Tomoko Sugiura, Yoshinori Sugiura

Abstract

Meditation has a long tradition with substantial implications for many psychotherapies. It has been postulated that meditation may cultivate therapeutic processes similar to various psychotherapies. A previous study used joint factor analysis to identify five common factors of items of scales purported to capture psychological states cultivated by meditation, focusing, and cognitive behavioral therapy, namely, refraining from catastrophic thinking, logical objectivity, self-observation, acceptance, and detached coping. The present study aimed to extend previous research on these five factors by examining their longitudinal relationship to symptoms of depression, obsession and compulsion, and worrying, with two correlational surveys without intervention. Potential mediators of their effect on worrying were also explored.

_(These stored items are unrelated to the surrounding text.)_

(** *** Statements and their parameters *)

Lemma count_append (c : ascii) (a b : string) :
  count c (a ++ b) = (count c a + count c b)%nat.
Proof.
  induction a as [|d a IH]; [reflexivity|].
  change (String d a ++ b) with (String d (a ++ b)).
  cbn [count]. rewrite IH. destruct (Ascii.eqb c d); reflexivity.
Qed.

Lemma count_join (xs : list string) :
  count "?" (join xs) = list_sum (map (count "?") xs).
Proof.
  induction xs as [|x xs IH]; [reflexivity|].
  destruct xs as [|y xs].
  - cbn [join map list_sum fold_right]. lia.
  - change (join (x :: y :: xs)) with (x ++ "," ++ join (y :: xs)).
    rewrite !count_append, IH. cbn [map list_sum fold_right]. cbn [count Ascii.eqb Bool.eqb].
    lia.
Qed.

Lemma count_assignments (fields : Obj) :
  Forall (fun s => count "?" s = O) (map fst fields) ->
  list_sum (map (count "?") (map (fun kv => fst kv ++ " = ?") fields)) = length fields.
Proof.
  induction fields as [|kv fields IH]; intros H; [reflexivity|].
  cbn [map] in H. apply Forall_cons_iff in H as [Hk Hrest].
  cbn [map list_sum fold_right length]. fold (list_sum (map (count "?") (map (fun kv : string * Val => fst kv ++ " = ?") fields))). rewrite count_append, Hk, (IH Hrest). reflexivity.
Qed.

Lemma count_names (names : list string) :
  Forall (fun s => count "?" s = O) names ->
  list_sum (map (count "?") names) = O.
Proof.
  induction 1 as [|x xs Hx _ IH]; [reflexivity|].
  cbn [map list_sum fold_right]. fold (list_sum (map (count "?") xs)). rewrite Hx, IH. reflexivity.
Qed.

Lemma count_marks (fields : Obj) :
  list_sum (map (count "?") (map (fun _ : string * Val => "?") fields)) = length fields.
Proof.
  induction fields as [|kv fields IH]; [reflexivity|].
  cbn [map list_sum fold_right length]. fold (list_sum (map (count "?") (map (fun _ : string * Val => "?") fields))). rewrite IH. reflexivity.
Qed.

Lemma try_query_snd (sql : string) (ps : list Val)
    (ok : list Row -> Handler Store) (failed : Err -> Result) (w : World) :
  (forall rows w', snd (ok rows w') = w') ->
  snd (try_query sql ps ok failed w) = snd (query sql ps (timeout config) w).
Proof.
  intros Hok. rewrite try_query_eq.
  destruct (query sql ps (timeout config) w) as [[rows|e] w']; cbn [snd]; auto.
Qed.

(** The well-formed binding of a statement: one parameter per
    placeholder. *)
Local Abbreviation bound s := (count "?" (sql s) = length (params s)) (only parsing).

Lemma handler_issued (r : Request) (hd : Handler Store) (w : World) (h : Handle) :
  handler r = Some hd ->
  db w = Some h ->
  exists l : list Stmt,
    issued (snd (hd w)) = (issued w ++ map (pair h) l)%list
    /\ ((length l <= 1)%nat \/ (exists table id, r = Delete table id) /\ length l = 2%nat)
    /\ (Forall (fun s => count "?" s = O) (interpolated r) -> Forall (fun s => bound s) l).
Proof.
  intros Hh Hdb.
  assert (Hone : forall q ps (w0 : World), db w0 = Some h ->
            db (snd (query q ps (timeout config) w0)) = Some h
            /\ issued (snd (query q ps (timeout config) w0))
               = (issued w0 ++ map (pair h) [{| sql := q; params := ps |}])%list).
  { intros q ps w0 H0.
    destruct (query_issues q ps (timeout config) w0 h H0) as (H1 & _ & H3 & _).
    split; [congruence | exact H3]. }
  assert (Hnone : exists l : list Stmt,
            issued w = (issued w ++ map (pair h) l)%list
            /\ ((length l <= 1)%nat
                \/ (exists table id, r = Delete table id) /\ length l = 2%nat)
            /\ (Forall (fun s => count "?" s = O) (interpolated r)
                -> Forall (fun s => bound s) l)).
  { exists []. cbn. rewrite app_nil_r. repeat split; auto. }
  destruct r as [table|table id|table page limit|table id fields|table id
                |table fields|fields|table fields|];
    try discriminate Hh; injection Hh as <-; cbn [interpolated] in *.
  - unfold read_table. rewrite try_query_world.
    destruct (Hone ("SELECT * FROM " ++ table ++ " LIMIT 10") [] w Hdb) as [_ Hiss].
    eexists. split; [exact Hiss|]. split; [left; cbn; lia|].
    intros Hq. apply Forall_cons_iff in Hq as [Ht _].
    repeat constructor. cbn [sql params length].
    rewrite !count_append, Ht. reflexivity.
  - unfold read_by_id. destruct (falsy (JStr table) && falsy (JStr id)); [exact Hnone|].
    rewrite try_query_snd by (intros [|? ?] ?; reflexivity).
    destruct (Hone ("SELECT * FROM " ++ table ++ " WHERE id = ?") [JStr id] w Hdb)
      as [_ Hiss].
    eexists. split; [exact Hiss|]. split; [left; cbn; lia|].
    intros Hq. apply Forall_cons_iff in Hq as [Ht _].
    repeat constructor. cbn [sql params length].
    rewrite !count_append, Ht. reflexivity.
  - unfold pagination.
    destruct (falsy (query_param page) || falsy (query_param limit)); [exact Hnone|].
    rewrite try_query_snd by (intros [|? ?] ?; reflexivity).
    match goal with
    | |- context [query ?q ?ps _ w] => destruct (Hone q ps w Hdb) as [_ Hiss]
    end.
    eexists. split; [exact Hiss|]. split; [left; cbn; lia|].
    intros Hq. apply Forall_cons_iff in Hq as [Ht _].
    repeat constructor. cbn [sql params length].
    rewrite !count_append, Ht. reflexivity.
  - unfold update.
    assert (Hsame : (if (0 <? length fields)%nat
                     then (map (fun kv : string * Val => fst kv ++ " = ?") fields,
                           map snd fields)
                     else ([], []))
                    = (map (fun kv : string * Val => fst kv ++ " = ?") fields,
                       map snd fields))
      by (destruct fields; reflexivity).
    rewrite Hsame, try_query_world.
    match goal with
    | |- context [query ?q ?ps _ w] => destruct (Hone q ps w Hdb) as [_ Hiss]
    end.
    eexists. split; [exact Hiss|]. split; [left; cbn; lia|].
    intros Hq. apply Forall_cons_iff in Hq as [Ht Hk].
    repeat constructor. cbn [sql params].
    rewrite !count_append, Ht, count_join, (count_assignments _ Hk).
    rewrite length_app, length_map. cbn. lia.
  - unfold delete. rewrite try_query_eq.
    destruct (Hone ("SELECT * FROM " ++ table ++ " WHERE id = ?") [JStr id] w Hdb)
      as [Hdb1 Hiss1].
    assert (Hb1 : count "?" table = O ->
                  bound {| sql := "SELECT * FROM " ++ table ++ " WHERE id = ?";
                           params := [JStr id] |}).
    { intros Ht. cbn [sql params length]. rewrite !count_append, Ht. reflexivity. }
    assert (Hb2 : count "?" table = O ->
                  bound {| sql := "DELETE FROM " ++ table ++ " WHERE id = ?";
                           params := [JStr id] |}).
    { intros Ht. cbn [sql params length]. rewrite !count_append, Ht. reflexivity. }
    destruct (query _ _ (timeout config) w) as [[[|row rows]|e] w1]; cbn [snd] in *.
    + eexists. split; [exact Hiss1|]. split; [left; cbn; lia|].
      intros Hq. apply Forall_cons_iff in Hq as [Ht _]. repeat constructor. auto.
    + rewrite try_query_world.
      destruct (Hone ("DELETE FROM " ++ table ++ " WHERE id = ?") [JStr id] w1 Hdb1)
        as [_ Hiss2].
      exists [{| sql := "SELECT * FROM " ++ table ++ " WHERE id = ?"; params := [JStr id] |};
              {| sql := "DELETE FROM " ++ table ++ " WHERE id = ?"; params := [JStr id] |}].
      split; [rewrite Hiss2, Hiss1, <- app_assoc; reflexivity|].
      split; [right; split; [eauto | reflexivity]|].
      intros Hq. apply Forall_cons_iff in Hq as [Ht _]. repeat constructor; auto.
    + eexists. split; [exact Hiss1|]. split; [left; cbn; lia|].
      intros Hq. apply Forall_cons_iff in Hq as [Ht _]. repeat constructor. auto.
  - unfold create.
    assert (Hsame : (if (0 <? length fields)%nat
                     then (map fst fields, map snd fields,
                           map (fun _ : string * Val => "?") fields)
                     else ([], [], []))
                    = (map fst fields, map snd fields,
                       map (fun _ : string * Val => "?") fields))
      by (destruct fields; reflexivity).
    rewrite Hsame, try_query_world.
    match goal with
    | |- context [query ?q ?ps _ w] => destruct (Hone q ps w Hdb) as [_ Hiss]
    end.
    eexists. split; [exact Hiss|]. split; [left; cbn; lia|].
    intros Hq. apply Forall_cons_iff in Hq as [Ht Hk].
    repeat constructor. cbn [sql params].
    rewrite !count_append, Ht, !count_join, (count_names _ Hk), count_marks.
    rewrite length_map. cbn. lia.
  - unfold add_table.
    destruct (falsy (get "tableName" fields) || falsy (get "columns" fields));
      [exact Hnone|].
    rewrite try_query_world.
    match goal with
    | |- context [query ?q ?ps _ w] => destruct (Hone q ps w Hdb) as [_ Hiss]
    end.
    eexists. split; [exact Hiss|]. split; [left; cbn; lia|].
    intros Hq. apply Forall_cons_iff in Hq as [Ht Hq].
    apply Forall_cons_iff in Hq as [Hcols _].
    repeat constructor. cbn [sql params length].
    rewrite !count_append, Ht, Hcols. reflexivity.
  - unfold add_column. rewrite try_query_world.
    match goal with
    | |- context [query ?q ?ps _ w] => destruct (Hone q ps w Hdb) as [_ Hiss]
    end.
    eexists. split; [exact Hiss|]. split; [left; cbn; lia|].
    intros Hq. apply Forall_cons_iff in Hq as [Ht Hq].
    apply Forall_cons_iff in Hq as [Hname Hq].
    apply Forall_cons_iff in Hq as [Htype _].
    repeat constructor. cbn [sql params length].
    rewrite !count_append, Ht, Hname, Htype. reflexivity.
Qed.

Lemma serve_issued (r : Request) (w : World) :
  exists l : list (Handle * Stmt),
    issued (snd (serve r w)) = (issued w ++ l)%list
    /\ ((length l <= 1)%nat \/ (exists table id, r = Delete table id) /\ length l = 2%nat)
    /\ (Forall (fun s => count "?" s = O) (interpolated r) ->
        Forall (fun e => bound (snd e)) l).
Proof.
  unfold Server.serve. destruct (handler r) as [hd|] eqn:Hh.
  - destruct (check_world w) as (Hiss & _ & h & Hdb).
    destruct (checkDatabaseConnection w) as [[e|] w1]; cbn [snd] in *.
    + exists []. rewrite app_nil_r. split; [auto|]. split; [left; cbn; lia | intros _; constructor].
    + destruct (handler_issued r hd w1 h Hh Hdb) as (l & H1 & H2 & H3).
      exists (map (pair h) l).
      assert (Hw : snd (let '(res, w2) := hd w1 in
                        match res with
                        | Send resp => (resp, w2)
                        | Next e => (errorHandler e, w2)
                        end) = snd (hd w1))
        by (destruct (hd w1) as [[resp|e] w2]; reflexivity).
      rewrite Hw, H1, Hiss. rewrite length_map. repeat split; auto.
      intros Hq. apply Forall_map. exact (H3 Hq).
  - exists []. rewrite app_nil_r. split; [auto|]. split; [left; cbn; lia | intros _; constructor].
Qed.

(** No request hands more than two statements to the driver, and only
    Delete hands two; what was issued before stays in place. *)
Theorem at_most_two_statements (r : Request) (w : World) :
  exists l : list (Handle * Stmt),
    issued (snd (serve r w)) = (issued w ++ l)%list
    /\ (length l <= 2)%nat
    /\ ((forall table id, r <> Delete table id) -> (length l <= 1)%nat).
Proof.
  destruct (serve_issued r w) as (l & H1 & H2 & _).
  exists l. split; [exact H1|]. split.
  - destruct H2 as [H2 | [_ H2]]; lia.
  - intros Hr. destruct H2 as [H2 | [(table & id & ->) _]]; [exact H2|].
    now elim (Hr table id).
Qed.

(** Every statement a request issues has exactly one parameter per [?]
    placeholder, provided the texts spliced into it (table, property names,
    DDL fragments) contain no [?] themselves. *)
Theorem placeholders_match_parameters (r : Request) (w : World) :
  Forall (fun s => count "?" s = O) (interpolated r) ->
  exists l : list (Handle * Stmt),
    issued (snd (serve r w)) = (issued w ++ l)%list
    /\ Forall (fun e => count "?" (sql (snd e)) = length (params (snd e))) l.
Proof.
  intros Hq. destruct (serve_issued r w) as (l & H1 & _ & H3).
  exists l. split; [exact H1 | exact (H3 Hq)].
Qed.

(** *** The connection, the timeout and the error handler, end to end *)

(** When the open of the database file fails, the request that triggered
    it is answered by the error handler with the fixed connection message,
    whatever its route and parameters: no validation runs, no statement is
    issued, the driver's own message is dropped, and the dead handle stays
    in [dbManager.db]. *)
Theorem connection_failure_answers_every_route (r : Request) (w : World) (m : string) :
  needs_database r = true ->
  db w = None ->
  db_open (opened w) (dbPath config) = Some m ->
  serve r w
  = (errorHandler {| message := "Falha na conexão com o banco de dados" |},
     {| db := Some {| established := false |}; store := store w;
        opened := S (opened w); issued := issued w |}).
Proof.
  intros Hr Hdb Hopen.
  destruct r; try discriminate Hr;
    unfold Server.serve, Server.checkDatabaseConnection, Server.connect;
    cbn [Server.handler]; rewrite Hdb, Hopen; reflexivity.
Qed.

Lemma serve_connects (r : Request) (w : World) :
  needs_database r = true -> exists h, db (snd (serve r w)) = Some h.
Proof.
  intros Hr. unfold Server.serve.
  destruct (handler r) as [hd|] eqn:Hh; [|destruct r; discriminate].
  destruct (check_world w) as (_ & _ & h & Hdb).
  destruct (checkDatabaseConnection w) as [[e|] w1]; cbn [snd] in *; [eauto|].
  destruct (handler_world r hd w1 h Hh Hdb) as (H1 & _).
  destruct (hd w1) as [[resp|e] w2]; cbn [snd] in *; eauto.
Qed.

Longitudinal questionnaire studies from two student samples (n = 157 and 232, respectively) found that (a) detached coping was inversely related to obsessive-compulsive symptoms about 5 weeks later; (b) detached coping was inversely related to depressive symptoms about 5 weeks later; (c) refraining from catastrophic thinking was inversely related to worrying, while self-observation was positively related to worrying about 2 months later; and (d) the relation of refraining from catastrophic thinking to worrying was mediated by negative beliefs about worrying, while the relation of self-observation to worrying was mediated by negative beliefs about worrying and monitoring of one's cognitive processes. As refraining from catastrophic thinking involves being detached from one's negative thinking and detached coping involves distancing oneself from external circumstances and problems, the results suggest that distancing attitudes are useful for long-term reduction of various psychological symptoms.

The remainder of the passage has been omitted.